What Signal Is the Vatican Sending?

Leading Catholic commentators consider what changes Rome has in mind for the U.S. bishops' sex abuse policy.

Continued from page 2

Are the laity worried about the new commission limiting the power of lay review boards?

Emerto:
First and foremost, open and honest dialogue needs to happen. Picture bishops, laity, priests, and survivors around a 4-sided table to address the sexual abuse crisis. The findings of the survivors and the laity need to be strongly considered. These are lay review boards with authoritative power--not power in terms of changing dogma, but in terms of temporal affairs--addressing the crisis. The panels' findings have to be taken seriously. It needs to be a working collaboration between the laity and the hierarchy.

Allen: The Dallas document is ambiguous about whether the boards are sounding boards, to give bishops advice, or whether the boards are decision-making ones, where a bishop would turn a case over to the board and oblige himself to honor whatever decision they make. There are two documents. There's the charter, which is the overall policy, and the norms, the legal enabling articles. Most of the review board information is in the charter.

Canon law envisions that the only agent who can make disciplinary decisions about a priest is his bishop. Catholic theology understands the relationship between a bishop and his priest along the lines of a father-son relationship. The Vatican has always been concerned about other extraneous elements entering into that equation. The Vatican would want these boards defined as advisory and would also be concerned with how much access a board has to all the information that a bishop may be privy to about a priest.

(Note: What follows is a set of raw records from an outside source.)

(** With swapping on and three pages free, a fault at a cleared entry is handled as with swapping
    off. *)
Lemma do_pgfault_sw sw swap_out rounds check map_sw swap_in map_swappable mm addr s r s' :
  (sw = true → r = 0 ∧ check = false ∧ pte_at (a_vms s) (a_pgdir s mm) (ROUNDDOWN addr PGSIZE) = 0) →
  (∃ own bs, vm_inv (a_vms s) (a_pgdir s mm) own bs) → (∃ vs, mm_inv (a_vmm s) mm vs) →
  do_pgfault false swap_out rounds check map_sw swap_in map_swappable (Some mm) addr s = Ok (r, s') →
  do_pgfault sw swap_out rounds check map_sw swap_in map_swappable (Some mm) addr s = Ok (r, s').
Proof.
  destruct sw; [|done]. intros H (own & bs & Hvm) (vs & Hmm) E. destruct (H eq_refl) as (-> & -> & H0). clear H.
  destruct (find_vma_spec _ _ _ addr Hmm) as (v' & Ef & _). revert E. unfold do_pgfault, on_areas.
  rewrite !(bind_ok _ _ _ _ _ (zoom_ok _ _ _ _ _ _ Ef)). rewrite !bind_modify. destruct (lookup_vma (a_vmm s) vs addr) as [v|]; [|done].
  rewrite !bind_gets. destruct (addr <? _); [done|]. rewrite !bind_gets. set (s1 := set_pgfault_num _ _).
  change (a_pgdir s1 mm) with (a_pgdir s mm). set (root := a_pgdir s mm) in *. set (la := ROUNDDOWN addr PGSIZE) in *.
  destruct (get_pte_create_spec swap_out rounds (a_vms s1) root own bs la Hvm) as (pi & t1 & own1 & bs1 & E1 & Hvm1 & Hp1 & _ & Hr1).
  rewrite (bind_ok _ _ _ _ _ (on_tables_ok _ _ _ _ E1)). destruct pi as [[pt i]|]; [|done].
  rewrite (bind_ok _ _ _ _ _ (on_tables_ok _ _ _ _ (get_pte_sw true _ _ _ _ _ _ _ _ E1))).
  assert (tab t1 pt i = 0) as Hz by (rewrite <-H0; change (a_vms s) with (a_vms s1); rewrite <-Hp1; unfold pte_at; by rewrite Hr1).
  assert (∀ a : aspace, a_vms a = t1 → on_tables (load_pte (pt, i)) a = Ok (0, a)) as El.
  { intros [? ? ? ?]. cbn. intros ->. unfold on_tables, zoom, load_pte, gets. cbn. by rewrite Hz. }
  rewrite !(bind_ok _ _ _ _ _ (El (set_a_vms t1 s1) eq_refl)). cbn [Z.eqb].
  intros (pg & s3 & E3 & E')%bind_ok_inv. destruct pg as [pg|]; [|done].
  match type of E3 with on_tables (pgdir_alloc_page _ _ _ _ _ _ _ ?p) _ = _ => set (perm := p) in * end.
  destruct (pgdir_alloc_page false swap_out rounds false map_sw root la perm t1) as [[x t2]| |] eqn:E2.
  - pose proof (on_tables_ok _ (set_a_vms t1 s1) _ _ E2) as E4. rewrite E4 in E3. injection E3 as -> <-.
    rewrite (bind_ok _ _ _ _ _ (on_tables_ok _ (set_a_vms t1 s1) _ _ (pgdir_alloc_page_sw true _ _ false _ _ _ _ _ _ _ ltac:(done) E2))). exact E'.
  - unfold on_tables, zoom in E3. cbn [a_vms set_a_vms] in E3. by rewrite E2 in E3.
  - unfold on_tables, zoom in E3. cbn [a_vms set_a_vms] in E3. by rewrite E2 in E3.
Qed.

The idea is that a priest ought to be able to tell things in confidence to his bishop that won't go anyplace else. If the notion is that the bishop is going to be turning over every scrap of paper and every recollection about a guy to the lay review board, from the Vatican's point of view, this might compromise the bishop-priest relationship. And protecting that relationship is a high value for the Vatican.

If a true dialogue between the laity and the bishops doesn't happen, will groups like Voice of the Faithful continue to exert financial pressure, as they did in creating the alternate fund for Boston Catholics who wished to withhold money from the diocese?

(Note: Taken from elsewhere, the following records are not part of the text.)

(* ===== verification/Swap.v ===== *)
(** * Page replacement

    kern/mm/swap.c, kern/mm/swap_clock.c and kern/mm/swap_fifo.c.  The pages that
    may be swapped out hang on [pra_list_head]; a swap manager picks a victim,
    [swap_out] writes it to the swap area and leaves a swap entry in its page
    table, [swap_in] reads it back.  The swap area of kern/fs/swap/swapfs.c is an
    array of pages. *)

From S2P Require Import Prelude ListH Pmm CString Vmm Pgtable.

(** ** The list of swappable pages *)

(** [pra_page_link], [visited] and [pra_vaddr] of all pages, and the hand of the
    clock. *)
Record pra := Pra {
  pra_link : lheap (entry Z);
  visited : Z → Z;
  pra_vaddr : Z → Z;
  curr_ptr : entry Z;
}.

Definition set_pra_link (f : lheap (entry Z) → lheap (entry Z)) (s : pra) : pra :=
  Pra (f (pra_link s)) (visited s) (pra_vaddr s) (curr_ptr s).
Definition set_visited (page v : Z) (s : pra) : pra :=
  Pra (pra_link s) (upd page v (visited s)) (pra_vaddr s) (curr_ptr s).
Definition set_pra_vaddr (page v : Z) (s : pra) : pra :=
  Pra (pra_link s) (visited s) (upd page v (pra_vaddr s)) (curr_ptr s).
Definition set_curr_ptr (e : entry Z) (s : pra) : pra :=
  Pra (pra_link s) (visited s) (pra_vaddr s) e.

(** [struct swap_manager]; the victim is the result and the page. *)
Record swap_manager := SwapManager {
  sm_init : Z;
  sm_init_mm : M pra Z;
  sm_tick_event : M pra Z;
  sm_map_swappable : Z → M pra Z;
  sm_set_unswappable : Z → M pra Z;
  sm_swap_out_victim : bool → M pra (Z * Z);
}.

(** *** swap_clock.c *)

Definition _clock_init_mm : M pra Z :=
  modify (set_pra_link (list_init Head));;
  modify (set_curr_ptr Head);;
  mret 0.

Definition _clock_map_swappable (page : Z) : M pra Z :=
  modify (set_pra_link (list_add_before Head (Elem page)));;
  modify (set_visited page 1);;
  mret 0.

(** The [while (1)] of [_clock_swap_out_victim]. *)
Fixpoint clock_loop (fuel : nat) : M pra (Z * Z) :=
  match fuel with
  | O => out_of_fuel
  | S fuel' =>
    hand ← gets curr_ptr;
    match hand with
    | Head =>
      modify (λ s, set_curr_ptr (list_next (pra_link s) Head) s);;
      clock_loop fuel'
    | Elem page =>
      v ← gets (λ s, visited s page);
      if v =? 1 then
        modify (set_visited page 0);;
        modify (λ s, set_curr_ptr (list_next (pra_link s) (Elem page)) s);;
        clock_loop fuel'
      else
        modify (set_pra_link (list_del (Elem page)));;
        mret (0, page)
    end
  end.

Definition _clock_swap_out_victim (fuel : nat) (in_tick : bool) : M pra (Z * Z) :=
  assert (negb in_tick);;
  clock_loop fuel.

Definition _clock_set_unswappable (addr : Z) : M pra Z := mret 0.
Definition _clock_tick_event : M pra Z := mret 0.

Definition swap_manager_clock (fuel : nat) : swap_manager :=
  SwapManager 0 _clock_init_mm _clock_tick_event _clock_map_swappable _clock_set_unswappable (_clock_swap_out_victim fuel).

(** *** swap_fifo.c *)

Definition _fifo_init_mm : M pra Z := modify (set_pra_link (list_init Head));; mret 0.

Definition _fifo_map_swappable (page : Z) : M pra Z :=
  modify (set_pra_link (list_add_before Head (Elem page)));;
  mret 0.

(** On an empty list the head itself is unlinked and taken for a page. *)
Definition _fifo_swap_out_victim (in_tick : bool) : M pra (Z * Z) :=
  assert (negb in_tick);;
  h ← gets pra_link;
  match list_next h Head with
  | Head => panic
  | Elem page => modify (set_pra_link (list_del (Elem page)));; mret (0, page)
  end.

Definition swap_manager_fifo : swap_manager :=
  SwapManager 0 _fifo_init_mm (mret 0) _fifo_map_swappable (λ _, mret 0) _fifo_swap_out_victim.

(** ** swap.c *)

Record sws := Sws {
  sw_vms : vms;
  sw_pra : pra;
  (** the pages of the swap area *)
  sw_area : Z → Z → Z;
  max_swap_offset : Z;
}.

Definition set_sw_vms (v : vms) (s : sws) : sws := Sws v (sw_pra s) (sw_area s) (max_swap_offset s).
Definition set_sw_pra (v : pra) (s : sws) : sws := Sws (sw_vms s) v (sw_area s) (max_swap_offset s).
Definition set_sw_area (v : Z → Z → Z) (s : sws) : sws := Sws (sw_vms s) (sw_pra s) v (max_swap_offset s).

Definition on_sw_vms {A} (m : M vms A) : M sws A := zoom sw_vms set_sw_vms m.
Definition on_pra {A} (m : M pra A) : M sws A := zoom sw_pra set_sw_pra m.

Definition swap_offset (entry : Z) : M sws Z :=
  let offset := Z.shiftr entry 8 in
  asserts (λ s, ((0 <? offset) && (offset <? max_swap_offset s))%bool);;
  mret offset.

(** The offset is below the number of pages of the device, so the driver does not
    refuse the request. *)
Definition swapfs_read (entry page : Z) : M sws Z :=
  offset ← swap_offset entry;
  modify (λ s, set_sw_vms (set_frame page (sw_area s offset) (sw_vms s)) s);;
  mret 0.

Definition swapfs_write (entry page : Z) : M sws Z :=
  offset ← swap_offset entry;
  modify (λ s, set_sw_area (upd offset (tab (sw_vms s) page) (sw_area s)) s);;
  mret 0.

Section swap.
Context (sm : swap_manager) (swap_init_ok : bool) (pgdir : Z).

Definition swap_init_mm : M sws Z := on_pra (sm_init_mm sm).
Definition swap_tick_event : M sws Z := on_pra (sm_tick_event sm).
Definition swap_map_swappable (page : Z) : M sws Z := on_pra (sm_map_swappable sm page).
Definition swap_set_unswappable (addr : Z) : M sws Z := on_pra (sm_set_unswappable sm addr).

Definition swap_entry (v : Z) : Z := u64 (Z.shiftl (v / PGSIZE + 1) 8).

(** The [for] loop of [swap_out]: [n] rounds are left, [i] are done. *)
Fixpoint swap_out_loop (n : nat) (i : Z) (in_tick : bool) : M sws Z :=
  match n with
  | O => mret i
  | S n' =>
    '(r, page) ← on_pra (sm_swap_out_victim sm in_tick);
    if negb (r =? 0) then mret i
    else
      v ← gets (λ s, pra_vaddr (sw_pra s) page);
      ptep ← on_sw_vms (get_pte false (λ _, mret tt) 0 pgdir v false);
      match ptep with
      | None => panic
      | Some ptep =>
        pte ← on_sw_vms (load_pte ptep);
        assert (valid pte);;
        w ← swapfs_write (swap_entry v) page;
        (if negb (w =? 0) then on_pra (sm_map_swappable sm page);; mret tt
         else
           on_sw_vms (store_pte ptep (swap_entry v));;
           on_sw_vms (free_page page));;
        swap_out_loop n' (i + 1) in_tick
      end
  end.

Definition swap_out (n : Z) (in_tick : bool) : M sws Z := swap_out_loop (Z.to_nat n) 0 in_tick.

(** [alloc] is the call of [alloc_page], which may itself swap out. A read that
    fails goes unnoticed: its result is only compared with 0 in an [assert] that
    holds then. *)
Definition swap_in (alloc : M sws (option Z)) (addr : Z) : M sws (Z * Z) :=
  result ← alloc;
  match result with
  | None => panic
  | Some result =>
    ptep ← on_sw_vms (get_pte false (λ _, mret tt) 0 pgdir addr false);
    match ptep with
    | None => panic
    | Some ptep =>
      pte ← on_sw_vms (load_pte ptep);
      swapfs_read pte result;;
      mret (0, result)
    end
  end.

End swap.
(** The list consists of the block [a] of one unit alone. *)
Definition alone {P} (s : kheap P) (a : Z) : Prop := slobfree s = a ∧ next s a = a ∧ units s a = 1.

Lemma kmalloc_0_alone {P} (alloc_pages : Z → M P (option Z)) s a :
  alone s a → ∃ s', kmalloc alloc_pages 1 0 s = Ok (Some (a + SLOB_UNIT), s') ∧ alone s' a ∧ bigblocks s' = bigblocks s.
Proof.
  intros (Hf & Hn & Hu). unfold kmalloc, __kmalloc, slob_alloc. change (0 <? PGSIZE - SLOB_UNIT) with true.
  change (0 + SLOB_UNIT + SLOB_UNIT <? PGSIZE) with true. change (SLOB_UNITS (0 + SLOB_UNIT)) with 1. cbv iota. simpl.
  msteps. rewrite Hf, Hn, Hu. simpl. unfold slob_take. simpl. msteps. rewrite Hu. simpl. msteps. rewrite Hn.
  eexists. split; [reflexivity|]. split; [|done]. unfold alone, next, units in *. simpl. rewrite upd_eq, upd_ne by lia. done.
Qed.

Emerto: Certainly if the dialogue is not opened up, one way is financial pressure.

Is the Vatican unhappy about the lay review boards?

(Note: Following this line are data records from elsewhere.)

(** *** down *)

Lemma down_free s q v ws : sem_inv s q v ws → 0 < v →
  down q s = Ok (Ret tt, set_sem_value q (v - 1) s) ∧ sem_inv (set_sem_value q (v - 1) s) q (v - 1) [].
Proof.
  intros Hi Hv. pose proof (si_range _ _ _ _ Hi). split.
  - unfold down, tbind, __down. msteps. rewrite (si_value _ _ _ _ Hi). destruct (Z.ltb_spec 0 v); [|lia].
    msteps. rewrite (si_value _ _ _ _ Hi), s32_small by lia. done.
  - rewrite (si_handoff _ _ _ _ Hi Hv) in Hi. destruct Hi as [Hl _ _ _ _]. split; simpl; [done|by rewrite upd_eq|lia|done|set_solver].
Qed.

(** The code of [down] after its [schedule]. *)
Definition down_resume (q : queue) (w : Z) : M sync (thread sync unit) :=
  λ s, match (wait_current_del q w;; flags ← gets (λ s, w_flags s w);
              tret (if negb (flags =? WT_KSEM) then flags else 0)) s with
       | Ok (t', s') => tcont t' (λ flags, assert (flags =? 0);; tret tt) s'
       | Panic => Panic
       | Fuel => Fuel
       end.

(** [down] up to its [schedule]. *)
Definition blocked_state (q : queue) (w : Z) (s : sync) : sync :=
  set_w_link (list_add_before (QHead q) (WNode w)) (set_w_queue w (Some q)
    (set_sc (upd_proc w (set_wait_state WT_KSEM) (upd_proc w (set_state PROC_SLEEPING) (sc s)))
      (set_w_link (list_init (WNode w)) (set_w_flags w WT_INTERRUPTED (set_w_proc w (Some w) s))))).

Lemma down_blocks s q ws :
  sem_inv s q 0 ws →
  let w := current (sc s) in
  down q s = (on_sc schedule;; mret (Suspended (down_resume q w))) (blocked_state q w s).
Proof.
  intros Hi w. unfold down, tbind, __down. msteps. rewrite (si_value _ _ _ _ Hi). simpl. unfold get_current. msteps.
  fold w. unfold wait_current_set, get_current, wait_init, on_sc, store, wait_queue_add. msteps. fold w.
  rewrite bind_asserts.
  2: { simpl. by rewrite list_init_empty, upd_eq. }
  msteps. unfold reschedule, on_sc. msteps. unfold mbind, M_bind. unfold blocked_state.
  by destruct (zoom sc set_sc schedule _) as [[[] s']| |].
Qed.

Lemma blocked_state_inv s q ws w :
  sem_inv s q 0 ws → (w ∉ ws) → sem_inv (blocked_state q w s) q 0 (ws ++ [w]).
Proof.
  intros [Hl Hv Hr Hh Hws] Hw. split; simpl; try done.
  - rewrite fmap_app. apply list_add_before_head; [|rewrite not_elem_of_cons, elem_of_nodes; split; [done|done]].
    eapply dll_frame; [|exact Hl]. intros x Hx. apply list_init_other. intros ->.
    apply elem_of_cons in Hx as [?|Hx]; [done|]. by rewrite elem_of_nodes in Hx.
  - intros p Hp. destruct (decide (p = w)) as [->|Hne].
    + split; simpl; by rewrite !upd_eq.
    + destruct (Hws p ltac:(set_solver)) as [? ? ? ?]. split; simpl; by rewrite !upd_ne by done.
Qed.

(** A waiter that was handed the semaphore returns from [down]. *)
Lemma down_resumes s q w : granted s w → down_resume q w s = Ok (Ret tt, s).
Proof.
  intros [He Hf]. unfold down_resume, wait_current_del, wait_in_queue. msteps. rewrite He. simpl. msteps.
  by rewrite Hf.
Qed.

Neuhaus: The primary worry is who has the oversight of the overseer. Who makes sure a bishop is doing his job? Traditionally, the answer is Rome. Some people think, understandably, that Rome has not done a good job of that in recent history.

Another answer that's been posed is that the bishops' conference should exercise oversight over its member bishops. But then the National Review Board was slipped in there by Dallas. And all of a sudden you've got a group of lay people who are overseeing the overseers, and relying upon the media to be the enforcers. Which is a very troubling arrangement, because it touches on how Catholics believe Christ intended the Church to be constituted. According to Catholic doctrine, the Church is governed by bishops who are the successors to the apostles, in communion with the bishop of Rome, the successor to Peter. What do you do with this national review board that somehow has been interjected into the government of the church?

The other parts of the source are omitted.